Zeus, ruler of the Greek pantheon, had a rough upbringing. His father Cronos knew that a son was destined to depose him, just as he had deposed (and castrated!) his father Ouranos. Cronos, taking no chances, swallowed each of his children when they were born.
At last, Cronos’ wife Rhea managed to fool him by wrapping a stone in swaddling clothes in place of her youngest son, Zeus. She then hid the baby away in a cave on Mount Ida in Crete.
But how to raise the baby without Cronos discovering him? Rhea dared not spend all her time with Zeus. Therefore, one of her attendant nymphs gave her Amalthea, a magical goat (can you tell this is an old, old story?), to nurse the divine child.
When Zeus grew up, he defeated Cronos and free his divine brothers and sisters from his father’s stomach. They became the gods of Olympus.
When Amalthea the goat died (or, in some myths, when he sacrificed her), Zeus used her hide to create the protective aigis, the magical goat-skin worn by Athena as armor, and placed her in the sky as the star Capella (Latin for “little goat”).
How Amalthea’s horn came to be associated with an overflowing horn of plenty — or how it became detached from the goat — is not quite clear in classical Greek mythology, although it is a common motif in Greek art.

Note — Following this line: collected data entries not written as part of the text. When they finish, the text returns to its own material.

(** * Ties-subset scoring of rewardbench/utils.py

    A shallow embedding of [_compute_prompt_stats] and [process_single_model]
    (rewardbench/utils.py, lines 998-1098) and the properties of the
    specification that concern them.

    Numbers.  Python scores are modelled as real numbers ([R]): finite values
    with exact arithmetic.  The results of the numpy stage are extended reals
    ([npfloat]) carrying the IEEE special values that numpy produces there:
    NaN (mean of an empty array, 0/0) and the two infinities (x/0).  Rounding
    and overflow of binary64 arithmetic are not modelled, and neither are
    scores that are NaN or infinite on input.

    Exceptions.  A Python exception is a value of [exn]; a computation that
    may raise has type [result A], and a loop stops at the first exception.

    Containers.  A dict is an association list in insertion order; the set
    of common prompts is a list.  A dataset is the list of its rows, each
    with the three columns the scorer reads, and its other columns by
    name.

    Further functions.  After the specification-side notions come the
    embeddings of [calculate_scores_per_section] (lines 68-84),
    [reroll_and_score_dataset] (lines 535-581), [process_preference_data]
    (lines 246-250), [prepare_dialogue_from_tokenizer] (lines 809-893) and
    [prepare_dialogue] (lines 896-985), and after the properties of the
    specification those that the code of these functions and of the scorer
    shows.  The tokenizer and the conversation template are parameters: a
    function from the messages, or from the template, to the text. *)

From Stdlib Require Import Reals Lra Lia ZArith List String Ascii Bool
  Permutation.
Import ListNotations.

Set Implicit Arguments.

(** ** Exceptions and the error monad *)

(** The first four classes are the Python built-ins the code can raise on
    inputs of the modelled types.  The last three are the names of the
    specification's taxonomy; no line of the source raises them. *)
Inductive exn : Type :=
| ValueError
| IndexError
| TypeError
| KeyError
| MalformedIdError
| InvalidGroupError
| InvalidScoreError.

Inductive result (A : Type) : Type :=
| Ok (a : A)
| Raise (e : exn).

Arguments Ok {A} a.
Arguments Raise {A} e.

Definition bind {A B : Type} (m : result A) (k : A -> result B) : result B :=
  match m with
  | Ok a => k a
  | Raise e => Raise e
  end.

Notation "x <- m ;; k" := (bind m (fun x => k))
  (at level 61, m at next level, right associativity).
Notation "' pat <- m ;; k" := (bind m (fun x => match x with pat => k end))
  (at level 61, pat pattern, m at next level, right associativity).

(** A [for] loop over [l] that threads the state [st] and stops at the first
    exception. *)
Fixpoint for_each {A S : Type} (body : S -> A -> result S) (l : list A)
  (st : S) : result S :=
  match l with
  | [] => Ok st
  | a :: l' => st' <- body st a ;; for_each body l' st'
  end.

(** A list comprehension whose element expression may raise. *)
Fixpoint for_list {A B : Type} (f : A -> result B) (l : list A)
  : result (list B) :=
  match l with
  | [] => Ok []
  | a :: l' => b <- f a ;; bs <- for_list f l' ;; Ok (b :: bs)
  end.

(** An elementwise operation on two arrays of the same length whose element
    operation may raise. *)
Fixpoint elementwise {A B C : Type} (f : A -> B -> result C)
  (la : list A) (lb : list B) : result (list C) :=
  match la, lb with
  | a :: la', b :: lb' =>
      c <- f a b ;; cs <- elementwise f la' lb' ;; Ok (c :: cs)
  | _, _ => Ok []
  end.

(** ** Python strings: [str.split] and [int] *)

Module PyStr.

(** [s.split(sep)] for a separator of one character. *)
Fixpoint split (sep : ascii) (s : string) : list string :=
  match s with
  | EmptyString => [EmptyString]
  | String c rest =>
      if Ascii.eqb c sep then EmptyString :: split sep rest
      else match split sep rest with
           | [] => [String c EmptyString]
           | w :: ws => String c w :: ws
           end
  end.

(** The characters that [int] skips around an ASCII literal: \t \n \v \f
    \r and the space. *)
Definition is_space (c : ascii) : bool :=
  let n := nat_of_ascii c in
  ((9 <=? n) && (n <=? 13) || (n =? 32))%nat.

Definition is_digit (c : ascii) : bool :=
  let n := nat_of_ascii c in ((48 <=? n) && (n <=? 57))%nat.

Definition digit_val (c : ascii) : Z := Z.of_nat (nat_of_ascii c - 48).

Fixpoint lstrip (s : string) : string :=
  match s with
  | EmptyString => EmptyString
  | String c rest => if is_space c then lstrip rest else s
  end.

Fixpoint rstrip (s : string) : string :=
  match s with
  | EmptyString => EmptyString
  | String c rest =>
      match rstrip rest with
      | EmptyString => if is_space c then EmptyString else String c EmptyString
      | rest' => String c rest'
      end
  end.

(** Decimal digits, single underscores allowed between two digits.
    [after_digit] tells whether the previous character was a digit. *)
Fixpoint digits (s : string) (acc : Z) (after_digit : bool) : option Z :=
  match s with
  | EmptyString => if after_digit then Some acc else None
  | String c rest =>
      if is_digit c then digits rest (10 * acc + digit_val c)%Z true
      else if Ascii.eqb c "_" then
             if after_digit then digits rest acc false else None
      else None
  end.

(** [int(s)] in base 10 for an ASCII string: surrounding whitespace is
    stripped, one sign is allowed, anything else raises [ValueError].
    (Decimal digits and spaces outside ASCII are not modelled.) *)
Definition int (s : string) : result Z :=
  let body := rstrip (lstrip s) in
  let parsed :=
    match body with
    | String "-" rest => option_map Z.opp (digits rest 0%Z false)
    | String "+" rest => digits rest 0%Z false
    | _ => digits body 0%Z false
    end in
  match parsed with
  | Some n => Ok n
  | None => Raise ValueError
  end.

End PyStr.

(** ** numpy float64 values *)

Module Np.

Local Open Scope R_scope.

Inductive npfloat : Type :=
| Fin (x : R)
| PInf
| NInf
| NaN.

Definition Rgtb (x y : R) : bool := if Rgt_dec x y then true else false.

(** Sign of a real as numpy sees it when it multiplies or divides by a
    special value. *)
Inductive sign : Type := Neg | Zero | Pos.

Definition sgn (x : R) : sign :=
  if Rlt_dec 0 x then Pos else if Rlt_dec x 0 then Neg else Zero.

(** [x / y] on float64 operands, numpy's default error state (warn, do not
    raise): a finite nonzero numerator over zero gives an infinity of the
    numerator's sign, 0/0 gives NaN.  The divisor 0 of the code is always
    the positive zero [a - a]. *)
Definition div (a b : npfloat) : npfloat :=
  match a, b with
  | NaN, _ | _, NaN => NaN
  | Fin x, Fin y =>
      if Req_dec_T y 0 then
        match sgn x with Pos => PInf | Neg => NInf | Zero => NaN end
      else Fin (x / y)
  | Fin _, (PInf | NInf) => Fin 0
  | (PInf | NInf), (PInf | NInf) => NaN
  | PInf, Fin y => if Rlt_dec y 0 then NInf else PInf
  | NInf, Fin y => if Rlt_dec y 0 then PInf else NInf
  end.

Definition add (a b : npfloat) : npfloat :=
  match a, b with
  | NaN, _ | _, NaN => NaN
  | Fin x, Fin y => Fin (x + y)
  | PInf, NInf | NInf, PInf => NaN
  | PInf, _ | _, PInf => PInf
  | NInf, _ | _, NInf => NInf
  end.

Definition neg (a : npfloat) : npfloat :=
  match a with
  | Fin x => Fin (- x)
  | PInf => NInf
  | NInf => PInf
  | NaN => NaN
  end.

Definition sub (a b : npfloat) : npfloat := add a (neg b).

Definition mul (a b : npfloat) : npfloat :=
  match a, b with
  | NaN, _ | _, NaN => NaN
  | Fin x, Fin y => Fin (x * y)
  | Fin x, PInf | PInf, Fin x =>
      match sgn x with Pos => PInf | Neg => NInf | Zero => NaN end
  | Fin x, NInf | NInf, Fin x =>
      match sgn x with Pos => NInf | Neg => PInf | Zero => NaN end
  | PInf, PInf | NInf, NInf => PInf
  | PInf, NInf | NInf, PInf => NInf
  end.

(** [np.tanh] *)
Definition tanh (a : npfloat) : npfloat :=
  match a with
  | Fin x => Fin (Rtrigo_def.tanh x)
  | PInf => Fin 1
  | NInf => Fin (-1)
  | NaN => NaN
  end.

(** The largest finite binary64 value, to which [np.nan_to_num] sends
    an infinity. *)
Definition float_max : R := (2 - / 2 ^ 52) * 2 ^ 1023.

(** [np.nan_to_num(a, nan=0.0)] on one element; the result is always
    finite. *)
Definition nan_to_num (a : npfloat) : R :=
  match a with
  | NaN => 0
  | PInf => float_max
  | NInf => - float_max
  | Fin x => x
  end.

Definition sum (l : list R) : R := fold_right Rplus 0 l.

(** [np.mean] of a float64 array of finite values: NaN on the empty array
    (numpy warns "Mean of empty slice" and returns nan). *)
Definition mean (l : list R) : npfloat :=
  match l with
  | [] => NaN
  | _ :: _ => Fin (sum l / INR (List.length l))
  end.

(** A boolean array is averaged as an array of 0s and 1s. *)
Definition of_bool (b : bool) : R := if b then 1 else 0.

Definition mean_bool (l : list bool) : npfloat := mean (map of_bool l).

End Np.

(** ** Python dicts in insertion order *)

Module Dict.
Section Dict.

Variables (K V : Type) (eqb : K -> K -> bool).

Definition dict : Type := list (K * V).

(** [d.get(k)] *)
Fixpoint get (d : dict) (k : K) : option V :=
  match d with
  | [] => None
  | (k', v) :: d' => if eqb k k' then Some v else get d' k
  end.

(** [d[k] = v]: an existing key keeps its position, a new key goes last. *)
Fixpoint set (d : dict) (k : K) (v : V) : dict :=
  match d with
  | [] => [(k, v)]
  | (k', v') :: d' => if eqb k k' then (k', v) :: d' else (k', v') :: set d' k v
  end.

Definition keys (d : dict) : list K := map fst d.
Definition values (d : dict) : list V := map snd d.

Definition mem (d : dict) (k : K) : bool :=
  match get d k with Some _ => true | None => false end.

End Dict.
End Dict.

(** ** The ties scorer *)

Module Ties.

Import Np.
Local Open Scope R_scope.

(** One entry of [sample["scores"]]: a number, or a list of numbers of which
    the code reads element 0. *)
Inductive raw_score : Type :=
| Scalar (x : R)
| Listed (l : list R).

(** The three columns the scorer reads, one record per row. *)
Record Sample : Type := mkSample {
  id : string;
  num_correct : Z;
  scores : list raw_score
}.

(** A value of any other column. *)
Inductive cell : Type :=
| CNone
| CInt (z : Z)
| CNum (x : R)
| CStr (s : string).

(** A [datasets.Dataset]: the rows of the three columns read by the scorer,
    and the remaining columns by name, in order, each with one cell per row. *)
Record Dataset : Type := mkDataset {
  rows : list Sample;
  columns : list (string * list cell)
}.

Definition column_names (d : Dataset) : list string :=
  "id"%string :: "num_correct"%string :: "scores"%string :: map fst (columns d).

Definition column (d : Dataset) (name : string) : option (list cell) :=
  Dict.get String.eqb (columns d) name.

Definition has_column (d : Dataset) (name : string) : bool :=
  existsb (String.eqb name) (column_names d).

(** [dataset[i][name]] for a pass-through column. *)
Definition cell_at (d : Dataset) (name : string) (i : nat) : option cell :=
  match column d name with
  | Some col => nth_error col i
  | None => None
  end.

(** [dataset.remove_columns(names)], for names among the pass-through
    columns. *)
Definition remove_columns (names : list string) (d : Dataset) : Dataset :=
  {| rows := rows d;
     columns :=
       filter (fun c => negb (existsb (String.eqb (fst c)) names)) (columns d) |}.

(** [dataset.add_column(name, col)]: the new column goes last; a name already
    present or a column of the wrong length raises [ValueError]. *)
Definition add_column (name : string) (col : list cell) (d : Dataset)
  : result Dataset :=
  if has_column d name then Raise ValueError
  else if negb (List.length col =? List.length (rows d))%nat then Raise ValueError
  else Ok {| rows := rows d; columns := columns d ++ [(name, col)] |}.

(** *** Built-in [max] and [min] of a list *)

Definition py_max (l : list R) : result R :=
  match l with
  | [] => Raise ValueError
  | x :: l' => Ok (fold_left (fun m y => if Rgt_dec y m then y else m) l' x)
  end.

Definition py_min (l : list R) : result R :=
  match l with
  | [] => Raise ValueError
  | x :: l' => Ok (fold_left (fun m y => if Rlt_dec y m then y else m) l' x)
  end.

Roman author Ovid explains that the horn broke from the goat while she was nursing Zeus, and Amalthea (here a nymph who owned the goat, rather than the goat itself) wrapped the horn in a wreath and filled it with fruit to feed the infant god. This sound to me like a late attempt to explain a mythological symbol whose origins are so old they are forgotten.
One thing is clear: the horn of Amalthea overflowing with fruits, honey, and grain is an extremely ancient symbol of the harvest, known to the Greeks 2000 years before the cornucopia became the symbol of American Thanksgiving.